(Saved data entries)

Lemma init_ripas_ok w F rd_addr base top res :
  inv w F -> 0 <= base -> 0 <= top ->
  runs (smc_rtt_init_ripas rd_addr base top res) w (fun out w' =>
    (res_x0 out <> RMI_SUCCESS /\ ripas_refused w rd_addr base top (res_x0 out) /\ w' = w) \/
    (res_x0 out = RMI_SUCCESS /\ exists g rd ctx T gp l w1,
       names_rd w rd_addr g /\ F !! (g, PRIMARY_S2_CTX_ID) = Some T /\ owns w g PRIMARY_S2_CTX_ID rd ctx T /\
       get_rd_state_locked rd = REALM_NEW /\ init_ripas_range_ok rd base top = Some true /\
       base < res_x1 out <= top /\ top <= 2 ^ ipa_bits ctx /\
       relabelled w w' F g PRIMARY_S2_CTX_ID rd ctx T gp l base (res_x1 out) init_kind /\
       scan_end w1 ctx gp l base top (level_limit l) (res_x1 out) /\ only_writes w w1 gp /\
       w' = with_log w1 [E_measure_ripas g base (res_x1 out)])).
Proof.
  intros Hinv Hb Ht. unfold smc_rtt_init_ripas. destruct (Z.leb_spec top base).
  { apply runs_ret. left. split; [done|]. split; [by apply rr_args|done]. }
  apply runs_bind. apply (lock_rd w F); [done| |].
  { intros st Hst Hwhy. cbn [fst]. rewrite (proj2 (Z.eqb_neq st RMI_SUCCESS)) by done. cbn [negb]. apply runs_ret. left.
    split; [done|]. split; [by apply rr_rd|done]. }
  intros g Hg. cbn [fst snd]. rewrite Z.eqb_refl. cbn [negb]. eapply runs_bind, runs_lift; [done|].
  pose proof Hg as (Hga & r & Hrg). destruct (inv_rd _ _ Hinv g r Hrg) as (rd & lpa2 & bits & sl & Hrd & Hok & HF).
  eapply runs_bind, runs_get; [exact Hrd|].
  destruct (range_ok_spec rd lpa2 bits sl base top Hok Hb Ht) as (b & Hrange & Hbt).
  eapply runs_bind, runs_lift; [exact Hrange|]. destruct b; cbn [negb].
  2: { apply runs_bind. eapply unlock_rd; [exact Hg| |done]. apply runs_ret. left. split; [done|].
       split; [by eapply rr_range|done]. }
  destruct (Hbt eq_refl) as [Hb2 Ht2].
  destruct (Z.eqb_spec (get_rd_state_locked rd) REALM_NEW) as [Hnew|Hnew]; cbn [negb].
  2: { apply runs_bind. eapply unlock_rd; [exact Hg| |done]. apply runs_ret. left. split; [done|].
       split; [by eapply rr_state|done]. }
  pose proof (num_planes_eq _ _ _ _ Hok) as [_ Hn]. destruct (rd_get_ctx _ _ _ _ 0 Hok ltac:(lia)) as [ctx Hc].
  destruct (rd_ctx_ok _ _ _ _ Hok 0 ctx ltac:(lia) Hc) as (Hctx & Hbits & Hsl & _). pose proof Hctx as [Hl Hbb Hs _ _].
  assert (H52 : 2 ^ bits <= 2 ^ 52) by (rewrite <- Hbits; apply Z.pow_le_mono_r; destruct lpa2; lia).
  assert (Hi : 0 <= 0 < realm_num_s2_rtts rd)
    by (unfold realm_num_s2_rtts, realm_num_s2_contexts; destruct (rtt_tree_pp rd); lia).
  destruct (realm_tree _ _ _ _ _ _ Hinv Hrd HF Hi Hc) as (T & HT & Hown). pose proof (own_tree _ _ _ _ _ _ Hown) as Htree.
  eapply runs_bind, runs_lift; [exact Hc|].
  apply (lock_walk w g ctx lpa2 T); try done; [by eapply not_in_tree|by rewrite Hbits|unfold S2TT_PAGE_LEVEL; lia|].
  intros wi Hwk. destruct (walked_visits _ _ _ _ _ _ Hwk ltac:(done)) as [Hvis Hix].
  destruct Hwk as [_ _ Hgp Hll Hstop]. set (gp := g_llt wi) in *. set (l := last_level wi) in *.
  assert (Hlv : -1 <= l <= 3) by (unfold S2TT_PAGE_LEVEL in Hll; destruct lpa2; lia).
  change (with_mem w (with_lock (with_lock (r_mem w) g) gp)) with (in_loop w g gp).
  apply runs_bind. eapply (init_llt_ok w F rd_addr g rd ctx lpa2 T wi base top); try done; [by rewrite Hbits..| |]; fold gp l.
  - intros st Hst Hwhy. eapply release_loop; try done. by left.
  - intros wk addr Hrl Hle Hlog Hend.
    pose proof (relabelled_log _ _ _ _ _ _ _ _ _ _ _ _ _ [E_measure_ripas g base addr] Hrl ltac:(lia)) as Hrl'.
    pose proof Hrl' as [I' O' Hr' _ Hd' _ _ _ _ _ _]. eapply release_loop; [exact I'| |exact O'|exact Hgp|].
    + split; [done|]. exists r. eapply granule_at_descs; [|exact Hrg]. by rewrite Hd'.
    + right. split; [done|]. exists g, rd, ctx, T, gp, l, wk. rewrite Hbits. split_and!; try done; cbn; lia.
Qed.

[What you need to do] None of the records may be omitted; each is to be printed exactly.

[Written solution]
Lemma init_ripas_ok w F rd_addr base top res :
  inv w F -> 0 <= base -> 0 <= top ->
  runs (smc_rtt_init_ripas rd_addr base top res) w (fun out w' =>
    (res_x0 out <> RMI_SUCCESS /\ ripas_refused w rd_addr base top (res_x0 out) /\ w' = w) \/
    (res_x0 out = RMI_SUCCESS /\ exists g rd ctx T gp l w1,
       names_rd w rd_addr g /\ F !! (g, PRIMARY_S2_CTX_ID) = Some T /\ owns w g PRIMARY_S2_CTX_ID rd ctx T /\
       get_rd_state_locked rd = REALM_NEW /\ init_ripas_range_ok rd base top = Some true /\
       base < res_x1 out <= top /\ top <= 2 ^ ipa_bits ctx /\
       relabelled w w' F g PRIMARY_S2_CTX_ID rd ctx T gp l base (res_x1 out) init_kind /\
       scan_end w1 ctx gp l base top (level_limit l) (res_x1 out) /\ only_writes w w1 gp /\
       w' = with_log w1 [E_measure_ripas g base (res_x1 out)])).
Proof.
  intros Hinv Hb Ht. unfold smc_rtt_init_ripas. destruct (Z.leb_spec top base).
  { apply runs_ret. left. split; [done|]. split; [by apply rr_args|done]. }
  apply runs_bind. apply (lock_rd w F); [done| |].
  { intros st Hst Hwhy. cbn [fst]. rewrite (proj2 (Z.eqb_neq st RMI_SUCCESS)) by done. cbn [negb]. apply runs_ret. left.
    split; [done|]. split; [by apply rr_rd|done]. }
  intros g Hg. cbn [fst snd]. rewrite Z.eqb_refl. cbn [negb]. eapply runs_bind, runs_lift; [done|].
  pose proof Hg as (Hga & r & Hrg). destruct (inv_rd _ _ Hinv g r Hrg) as (rd & lpa2 & bits & sl & Hrd & Hok & HF).
  eapply runs_bind, runs_get; [exact Hrd|].
  destruct (range_ok_spec rd lpa2 bits sl base top Hok Hb Ht) as (b & Hrange & Hbt).
  eapply runs_bind, runs_lift; [exact Hrange|]. destruct b; cbn [negb].
  2: { apply runs_bind. eapply unlock_rd; [exact Hg| |done]. apply runs_ret. left. split; [done|].
       split; [by eapply rr_range|done]. }
  destruct (Hbt eq_refl) as [Hb2 Ht2].
  destruct (Z.eqb_spec (get_rd_state_locked rd) REALM_NEW) as [Hnew|Hnew]; cbn [negb].
  2: { apply runs_bind. eapply unlock_rd; [exact Hg| |done]. apply runs_ret. left. split; [done|].
       split; [by eapply rr_state|done]. }
  pose proof (num_planes_eq _ _ _ _ Hok) as [_ Hn]. destruct (rd_get_ctx _ _ _ _ 0 Hok ltac:(lia)) as [ctx Hc].
  destruct (rd_ctx_ok _ _ _ _ Hok 0 ctx ltac:(lia) Hc) as (Hctx & Hbits & Hsl & _). pose proof Hctx as [Hl Hbb Hs _ _].
  assert (H52 : 2 ^ bits <= 2 ^ 52) by (rewrite <- Hbits; apply Z.pow_le_mono_r; destruct lpa2; lia).
  assert (Hi : 0 <= 0 < realm_num_s2_rtts rd)
    by (unfold realm_num_s2_rtts, realm_num_s2_contexts; destruct (rtt_tree_pp rd); lia).
  destruct (realm_tree _ _ _ _ _ _ Hinv Hrd HF Hi Hc) as (T & HT & Hown). pose proof (own_tree _ _ _ _ _ _ Hown) as Htree.
  eapply runs_bind, runs_lift; [exact Hc|].
  apply (lock_walk w g ctx lpa2 T); try done; [by eapply not_in_tree|by rewrite Hbits|unfold S2TT_PAGE_LEVEL; lia|].
  intros wi Hwk. destruct (walked_visits _ _ _ _ _ _ Hwk ltac:(done)) as [Hvis Hix].
  destruct Hwk as [_ _ Hgp Hll Hstop]. set (gp := g_llt wi) in *. set (l := last_level wi) in *.
  assert (Hlv : -1 <= l <= 3) by (unfold S2TT_PAGE_LEVEL in Hll; destruct lpa2; lia).
  change (with_mem w (with_lock (with_lock (r_mem w) g) gp)) with (in_loop w g gp).
  apply runs_bind. eapply (init_llt_ok w F rd_addr g rd ctx lpa2 T wi base top); try done; [by rewrite Hbits..| |]; fold gp l.
  - intros st Hst Hwhy. eapply release_loop; try done. by left.
  - intros wk addr Hrl Hle Hlog Hend.
    pose proof (relabelled_log _ _ _ _ _ _ _ _ _ _ _ _ _ [E_measure_ripas g base addr] Hrl ltac:(lia)) as Hrl'.
    pose proof Hrl' as [I' O' Hr' _ Hd' _ _ _ _ _ _]. eapply release_loop; [exact I'| |exact O'|exact Hgp|].
    + split; [done|]. exists r. eapply granule_at_descs; [|exact Hrg]. by rewrite Hd'.
    + right. split; [done|]. exists g, rd, ctx, T, gp, l, wk. rewrite Hbits. split_and!; try done; cbn; lia.
Qed.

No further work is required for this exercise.